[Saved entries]

(** ** What happens to an instance after its construction

    The calls of the methods that assign attributes of [self], the
    simulation writing new buffers into the data manager, and the
    optimizer giving the parameters new values (of the same shapes). *)
Inductive event : Type :=
| call_forward (obs : option Tensor)
| call_get_flattened_obs
| call_set_fast_forward_mode
| env_update (store : gmap string Tensor)
| optimizer_update (upd : Tensor -> list R).

Definition update_tensor (upd : Tensor -> list R) (t : Tensor) : Tensor :=
  mkTensor (shape t) (upd t).

Definition update_linear (upd : Tensor -> list R) (l : nn.Linear) : nn.Linear :=
  nn.mkLinear (update_tensor upd (nn.weight l)) (update_tensor upd (nn.bias l)).

Definition after (ev : event) (self : FullyConnected) : FullyConnected :=
  match ev with
  | call_forward obs => snd (forward self obs)
  | call_get_flattened_obs => snd (get_flattened_obs self)
  | call_set_fast_forward_mode => snd (set_fast_forward_mode self)
  | env_update store =>
      {| env := {| n_agents := n_agents (env self);
                   env_observation_space := env_observation_space (env self);
                   env_action_space := env_action_space (env self);
                   cuda_data_manager := store |};
         policy := policy self;
         policy_tag_to_agent_id_map := policy_tag_to_agent_id_map self;
         create_separate_placeholders_for_each_policy :=
           create_separate_placeholders_for_each_policy self;
         obs_dim_corresponding_to_num_agents := obs_dim_corresponding_to_num_agents self;
         fast_forward_mode := fast_forward_mode self;
         observation_space := observation_space self;
         fc := fc self;
         policy_head := policy_head self;
         vf_head := vf_head self;
         action_mask := action_mask self |}
  | optimizer_update upd =>
      {| env := env self;
         policy := policy self;
         policy_tag_to_agent_id_map := policy_tag_to_agent_id_map self;
         create_separate_placeholders_for_each_policy :=
           create_separate_placeholders_for_each_policy self;
         obs_dim_corresponding_to_num_agents := obs_dim_corresponding_to_num_agents self;
         fast_forward_mode := fast_forward_mode self;
         observation_space := observation_space self;
         fc := map (update_linear upd) (fc self);
         policy_head := map (update_linear upd) (policy_head self);
         vf_head := update_linear upd (vf_head self);
         action_mask := action_mask self |}
  end.

Definition run (evs : list event) (self : FullyConnected) : FullyConnected :=
  fold_left (fun s ev => after ev s) evs self.

End Model.

(** ** Notions that the statements below use *)

(** The sizes [(in_features, out_features)] of a layer. *)
Definition layer_dims (l : nn.Linear) : nat * nat := (nn.in_features l, nn.out_features l).

(** The attributes that are fixed at construction: every attribute other
    than the mask, the fast-forward flag, the data buffers and the values
    of the parameters. *)
Definition same_setup (a b : FullyConnected) : Prop :=
  policy b = policy a /\
  policy_tag_to_agent_id_map b = policy_tag_to_agent_id_map a /\
  create_separate_placeholders_for_each_policy b
    = create_separate_placeholders_for_each_policy a /\
  obs_dim_corresponding_to_num_agents b = obs_dim_corresponding_to_num_agents a /\
  observation_space b = observation_space a /\
  n_agents (env b) = n_agents (env a) /\
  map layer_dims (fc b) = map layer_dims (fc a) /\
  map layer_dims (policy_head b) = map layer_dims (policy_head a) /\
  layer_dims (vf_head b) = layer_dims (vf_head a).

(** Each layer takes what the layer before it gives, the first one [inp]. *)
Fixpoint layers_chain (inp : nat) (layers : list nn.Linear) : Prop :=
  match layers with
  | [] => True
  | l :: layers' => nn.in_features l = inp /\ layers_chain (nn.out_features l) layers'
  end.

(** The action space that the constructor looks at (lines 70 and 75). *)
Definition sample_action_space (a : InitArgs) : result Space :=
  ids <- dict_lookup (arg_policy_tag_to_agent_id_map a) (arg_policy a) ;;
  sample_agent_id <- list_head ids ;;
  dict_lookup (env_action_space (arg_env a)) sample_agent_id.

(** The observation space that the constructor looks at (lines 70 and 72). *)
Definition sample_observation_space (a : InitArgs) : result Space :=
  ids <- dict_lookup (arg_policy_tag_to_agent_id_map a) (arg_policy a) ;;
  sample_agent_id <- list_head ids ;;
  dict_lookup (env_observation_space (arg_env a)) sample_agent_id.

Definition is_Box_or_Dict (sp : Space) : bool :=
  match sp with
  | Box _ | Dict _ => true
  | _ => false
  end.

Definition is_Discrete_or_MultiDiscrete (sp : Space) : bool :=
  match sp with
  | Discrete _ | MultiDiscrete _ => true
  | _ => false
  end.

Definition is_ValueError (e : exception) : bool :=
  match e with
  | ValueError _ => true
  | _ => false
  end.

(** The result is not a raised [ValueError]. *)
Definition no_ValueError {A} (r : result A) : Prop :=
  match r with
  | Ok _ => True
  | Raise e => is_ValueError e = false
  end.

(** A buffer of [E] environments and [N] agents for an entry of shape
    [sh], as the agent dimension of the instance wants it. *)
Definition buffer_fits (self : FullyConnected) (E N : nat) (sh : list nat) (buf : Tensor)
    : Prop :=
  (obs_dim_corresponding_to_num_agents self = "first" /\ shape buf = E :: N :: sh) \/
  (obs_dim_corresponding_to_num_agents self = "last" /\ shape buf = E :: sh ++ [N]).

(** The exceptions of lookups and of torch. *)
Definition is_lookup_or_torch_error (e : exception) : bool :=
  match e with
  | IndexError | KeyError | RuntimeError => true
  | _ => false
  end.

(** The result is a value or one of those exceptions. *)
Definition raises_only_lookup_or_torch {A} (r : result A) : Prop :=
  match r with
  | Ok _ => True
  | Raise e => is_lookup_or_torch_error e = true
  end.

(** The numbers of actions of an action space, one per policy head. *)
Definition action_dims (sp : Space) : list nat :=
  match sp with
  | Discrete n => [n]
  | MultiDiscrete nvec => nvec
  | _ => []
  end.

(** A layer whose parameters have the shapes of [nn.Linear(i, o)]. *)
Definition linear_well_formed (l : nn.Linear) : Prop :=
  shape (nn.weight l) = [nn.out_features l; nn.in_features l] /\
  shape (nn.bias l) = [nn.out_features l] /\
  torch.well_formed (nn.weight l) /\ torch.well_formed (nn.bias l).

What you are asked to do: Output exactly the leading lines of the data, up to and including the line marked by "gmap string Tensor)".

Result of this task:
(** ** What happens to an instance after its construction

    The calls of the methods that assign attributes of [self], the
    simulation writing new buffers into the data manager, and the
    optimizer giving the parameters new values (of the same shapes). *)
Inductive event : Type :=
| call_forward (obs : option Tensor)
| call_get_flattened_obs
| call_set_fast_forward_mode
| env_update (store : gmap string Tensor)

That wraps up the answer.